Siti con Documentazione in Italiano

Da Windows a Linux di Paolo Attivissimo

Guida a Linux per utenti Windows insoddisfatti.

Basta che non sia una bufala

Linux da Zero / Quaderni di Linux da Zero

Dedicata a chi "odia la linea di comando" sembra presentare applicazioni varie per gli amanti delle finestre, gnome, KDE... (dato che io amo la linea di comando non ho approfondito  :Razz:  )

Linux Facile di Daniele Medri

Ottimo testo di Lettura fornisce utili informazioni relative allo startup, alle shell, al funzionamento di X. Un pò datato ma permette comunque di fare la conoscenza con le dinamiche di base di Linux (eppoi ci sono i primi capitolo che raccontano la storia di Unix/Linux). 

Appunti di Informatica Libera di Daniele Giacomini

Questa si avvicina parecchio all'essere l'opera omnia della situazione. E' enorme e monicomprensivo, per questo consiglio prima la lettura di LinuxFacile e di usare gli Appunti per approfondire o per consultare.

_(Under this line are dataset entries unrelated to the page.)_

Lemma message_str_ok (m : ImportMessage time_t) :
  (exists s, message_str time_t time_str suds_str m = Ok s) <-> known_status (status m) = true.
Proof.
  destruct (message_str time_t time_str suds_str m) as [s|y] eqn:Hm.
  - split; [intros _ | intros _; eauto].
    destruct (known_status (status m)) eqn:Hk; [reflexivity|].
    assert (Hz := proj2 (message_str_err m _) (conj Hk eq_refl)). congruence.
  - apply message_str_err in Hm as [Hk _]. rewrite Hk.
    split; [intros [s Hs]; discriminate Hs | discriminate].
Qed.

(** The loop stops at the first line that raises. *)
Lemma render_lines_err {A} (f : A -> res string) acc (xs : list A) x :
  render_lines f acc xs = Err x <->
  exists pre y post, xs = pre ++ y :: post /\ Forall (fun z => exists s, f z = Ok s) pre /\ f y = Err x.
Proof.
  unfold render_lines. revert acc. induction xs as [|a t IH]; intros acc; cbn [res_fold].
  - split; [discriminate|]. intros [pre [y [post [H _]]]]. destruct pre; discriminate H.
  - destruct (f a) as [s|y0] eqn:Ha; cbn [res_bind].
    + rewrite IH. split.
      * intros [pre [y [post [-> [Hp Hy]]]]]. exists (a :: pre), y, post.
        split; [reflexivity|]. split; [constructor; [eauto | exact Hp] | exact Hy].
      * intros [[|a' pre] [y [post [H [Hp Hy]]]]]; cbn [app] in H; injection H as <- Ht.
        -- congruence.
        -- inversion Hp; subst. exists pre, y, post. auto.
    + split.
      * intros H. injection H as <-. exists [], a, t. split; [reflexivity|]. split; [constructor | exact Ha].
      * intros [[|a' pre] [y [post [H [Hp Hy]]]]]; cbn [app] in H; injection H as <- Ht.
        -- congruence.
        -- inversion Hp as [|? ? [s Hs]]; subst. congruence.
Qed.

Lemma render_elements_not_key acc (es : list ImportElement) :
  render_lines (element_str suds_str) acc es <> Err KeyError.
Proof.
  unfold render_lines. revert acc. induction es as [|el t IH]; intros acc; cbn [res_fold];
    [discriminate|].
  unfold element_str at 1. destruct (action el); cbn [res_bind]; [apply IH | discriminate | discriminate].
Qed.

(** [str()] of an ImportResult raises KeyError exactly when, going
    through its messages in order, the first one whose status is no key
    of [status_fore_color] ("Progress", "Comment", "Success", "Warning",
    "Error") has a hashable status, a text or a suds object: a list
    status raises TypeError instead, and the element lines never raise
    KeyError. *)
Theorem import_result_str_key_error (r : ImportResult time_t) :
  import_result_str time_t time_str suds_str field_str r = Err KeyError <->
  exists pre m post,
    messages r = pre ++ m :: post /\
    Forall (fun m => known_status (status m) = true) pre /\
    known_status (status m) = false /\ (forall xs, status m <> SList xs).
Proof.
  assert (Hmsg : forall acc ms,
    render_lines (message_str time_t time_str suds_str) acc ms = Err KeyError <->
    exists pre m post, ms = pre ++ m :: post /\
      Forall (fun m => known_status (status m) = true) pre /\
      known_status (status m) = false /\ (forall xs, status m <> SList xs)).
  { intros acc ms. rewrite render_lines_err. split.
    - intros [pre [m [post [-> [Hp Hm]]]]]. apply message_str_err in Hm as [Hk Hx].
      exists pre, m, post. split; [reflexivity|]. split.
      + apply List.Forall_forall. intros z Hz. apply message_str_ok.
        exact (proj1 (List.Forall_forall _ _) Hp z Hz).
      + split; [exact Hk|]. intros xs Hxs. rewrite Hxs in Hx. discriminate Hx.
    - intros [pre [m [post [-> [Hp [Hk Hl]]]]]]. exists pre, m, post. split; [reflexivity|]. split.
      + apply List.Forall_forall. intros z Hz. apply message_str_ok.
        exact (proj1 (List.Forall_forall _ _) Hp z Hz).
      + apply message_str_err. split; [exact Hk|].
        destruct (status m) as [| |xs]; [reflexivity | reflexivity | exfalso; exact (Hl xs eq_refl)]. }
  unfold import_result_str.
  destruct (messages r) as [|m ms] eqn:Hms.
  - cbn [res_bind]. split.
    + destruct (elements r); [discriminate|].
      intros H. exfalso. exact (render_elements_not_key _ _ H).
    + intros [pre [m [post [H _]]]]. destruct pre; discriminate H.
  - match goal with |- context [render_lines _ ?a (m :: ms)] => rewrite <- (Hmsg a (m :: ms)) end.
    destruct (render_lines (message_str time_t time_str suds_str) _ (m :: ms)) as [s|x] eqn:Hr;
      cbn [res_bind].
    + split; [|discriminate].
      destruct (elements r); [discriminate|]. intros H. exfalso.
      exact (render_elements_not_key _ _ H).
    + reflexivity.
Qed.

Italian Linux Documentation Project

Traduzione di molti HOWTO e documenti del Linux Documentation Project. Molti doc mancano, molti non sono aggiornati ma l'utilitá non é in discussione

Informatica e GNU/Linux di Daniele Masini

Altro tomo riguardante linux a 360°, ha il difetto di essere ancora in fase di completamento (quindi alcuni capitoli sono vuoti e/o incompleti), di contro é più aggiornato rispetto agli analoghi di Giacomini e Medri

Manualinux di Cristiano Macaluso

Altro tomo omnicomprensivo, l'impaginazione del sito non é bellissima ma contiene numerose informazioni utili

Introduzione alle reti

Scritto a 8 mani questo documenti fornisce un introduzione ai concetti delle reti telematiche (principalmente LAN) ed ai meccanismi ad esse relativi.

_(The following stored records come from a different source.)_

(** * Daily-Brief-Agent: unanswered-mention reconciliation and the
      processed-mention ledger

    A shallow embedding of

    - [src/utils/mention_tracker.py]      (the ledger of processed mentions)
    - [src/integrations/asana_client.py]  ([extract_mentions_from_html] and
                                           [get_unanswered_mentions])

    followed by the properties of the two components.

    The collaborators of the two components are inputs of the model: the
    Asana calls of the client ([get_user_gid_by_name],
    [get_tasks_modified_since], [get_stories_for_task]), the clock, the
    state of the ledger file and the fate of each write.  The failures the
    source guards with [try]/[except] ([open], [json.load], [json.dump],
    [fromisoformat], the HTML parser) are modelled together with their
    handlers; [os.path.exists] and [os.makedirs], which the source calls
    unguarded, are taken to succeed, and instants are taken within the
    range of [datetime], where neither [astimezone] nor the subtraction of
    the lookback overflows. *)

From Stdlib Require Import Ascii.
From stdpp Require Import gmap strings list.

Set Warnings "-register-all".

Local Open Scope string_scope.
Local Open Scope Z_scope.
Local Open Scope list_scope.

(* ===================================================================== *)
(** * Python values, exceptions and JSON documents                       *)
(* ===================================================================== *)

Module Py.

(** The exception classes the modelled code can meet.  All of them are
    subclasses of [Exception]. *)
Inductive exn : Set :=
| OSError | JSONDecodeError | AttributeError | TypeError | ValueError.

(** What a call does: it returns a value or raises. *)
Inductive outcome (A : Type) : Type :=
| Return (a : A)
| Raise (e : exn).
Arguments Return {A} a.
Arguments Raise {A} e.

Definition bind {A B} (x : outcome A) (k : A → outcome B) : outcome B :=
  match x with
  | Return a => k a
  | Raise e => Raise e
  end.

(** A loop whose body may raise: the first exception ends the loop. *)
Fixpoint for_each {S A} (body : S → A → outcome S) (xs : list A) (s : S)
  : outcome S :=
  match xs with
  | [] => Return s
  | x :: xs' => bind (body s x) (for_each body xs')
  end.

(** Hashable values that can sit in a [set]: [None], integers (Python
    equates [True] with [1] and [False] with [0], also inside sets) and
    strings. *)
Inductive key : Set :=
| KNone
| KInt (n : Z)
| KStr (s : string).

#[global] Instance key_eq_dec : EqDecision key.
Proof. solve_decision. Defined.

Definition key_enc (k : key) : unit + Z + string :=
  match k with
  | KNone => inl (inl ())
  | KInt n => inl (inr n)
  | KStr s => inr s
  end.

Definition key_dec (x : unit + Z + string) : key :=
  match x with
  | inl (inl _) => KNone
  | inl (inr n) => KInt n
  | inr s => KStr s
  end.

#[global] Instance key_countable : Countable key.
Proof. refine (inj_countable' key_enc key_dec _). by intros []. Defined.

(** Truth value of a key: [None], [0] and [''] are false. *)
Definition truthy (k : key) : bool :=
  match k with
  | KNone => false
  | KInt n => negb (Z.eqb n 0)
  | KStr s => negb (String.eqb s "")
  end.

(** JSON documents as [json.load] returns them (numbers are restricted
    to integers; the ledger stores no fractions). *)
Inductive json : Type :=
| JNull
| JBool (b : bool)
| JNum (n : Z)
| JStr (s : string)
| JArr (xs : list json)
| JObj (kvs : list (string * json)).

(** [d.get(k)] on the dict built from the members of a JSON object: of
    two members with one name the later one wins. *)
Fixpoint dict_get {V} (k : string) (kvs : list (string * V)) : option V :=
  match kvs with
  | [] => None
  | (k', v) :: rest =>
      match dict_get k rest with
      | Some v' => Some v'
      | None => if String.eqb k' k then Some v else None
      end
  end.

(** [hash(x)] for the value of a JSON document: lists and dicts are
    unhashable. *)
Definition key_of_json (j : json) : outcome key :=
  match j with
  | JNull => Return KNone
  | JBool b => Return (KInt (if b then 1 else 0))
  | JNum n => Return (KInt n)
  | JStr s => Return (KStr s)
  | JArr _ | JObj _ => Raise TypeError
  end.

Definition json_of_key (k : key) : json :=
  match k with
  | KNone => JNull
  | KInt n => JNum n
  | KStr s => JStr s
  end.

Fixpoint keys_of_jsons (xs : list json) : outcome (list key) :=
  match xs with
  | [] => Return []
  | x :: xs' =>
      bind (key_of_json x) (λ k,
      bind (keys_of_jsons xs') (λ ks, Return (k :: ks)))
  end.

Fixpoint chars (s : string) : list key :=
  match s with
  | EmptyString => []
  | String c s' => KStr (String c EmptyString) :: chars s'
  end.

(** [set(x)]: iterates a list, the characters of a string or the keys of
    a dict; anything else is not iterable. *)
Definition set_of_json (j : json) : outcome (gset key) :=
  match j with
  | JArr xs => bind (keys_of_jsons xs) (λ ks, Return (list_to_set ks))
  | JStr s => Return (list_to_set (chars s))
  | JObj kvs => Return (list_to_set (KStr <$> kvs.*1))
  | JNull | JBool _ | JNum _ => Raise TypeError
  end.

End Py.

Import Py.

#[global] Instance outcome_bind : MBind outcome := λ A B k x, Py.bind x k.
#[global] Instance outcome_ret : MRet outcome := λ A a, Return a.

(* ===================================================================== *)
(** * The ledger of processed mentions: [src/utils/mention_tracker.py]   *)
(* ===================================================================== *)

Module MentionTracker.

(** ** The file system and the log, as far as the module touches them *)

(** [TRACKER_FILE], as [os.path.exists], [open] and [json.load] find it. *)
Inductive file_state : Type :=
| NoFile                 (* os.path.exists(TRACKER_FILE) is False *)
| Unreadable             (* the file exists, open(..., 'r') raises OSError *)
| Garbage                (* the text is no JSON document: JSONDecodeError *)
| Document (j : json).   (* json.load returns j *)

Inductive level : Set := DEBUG | INFO | ERROR.

Record world : Type := World {
  data_dir : bool;                     (* the directory of TRACKER_FILE exists *)
  tracker_file : file_state;
  log : list (level * string);         (* lines written by [logger], oldest first *)
}.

IP for Fun di Carlo Contacavalli

Una guida per configurare la rete usando il solo comando "ip".

GNUtemberg

Raccolta di documentazione tra le altre cose fornisce una ISO giá pronta per essere masterizzata di documenti vari

Apogeo OpenPress

Vari e-book della casa editrice Apogeo. Tra gli altri la guida allo sviluppo con GTK+

Siti con Documentazione In Inglese

Linux Documentation Project

La maggior raccolta presente sul mercato di documenti e scritti inerenti il mondo Linux, tra le altre cose c'é anche il Coffe-HOWTO che spiega...

eicage

Alcuni libri in formato pdf, tra cui "Understand the Linux Kernel"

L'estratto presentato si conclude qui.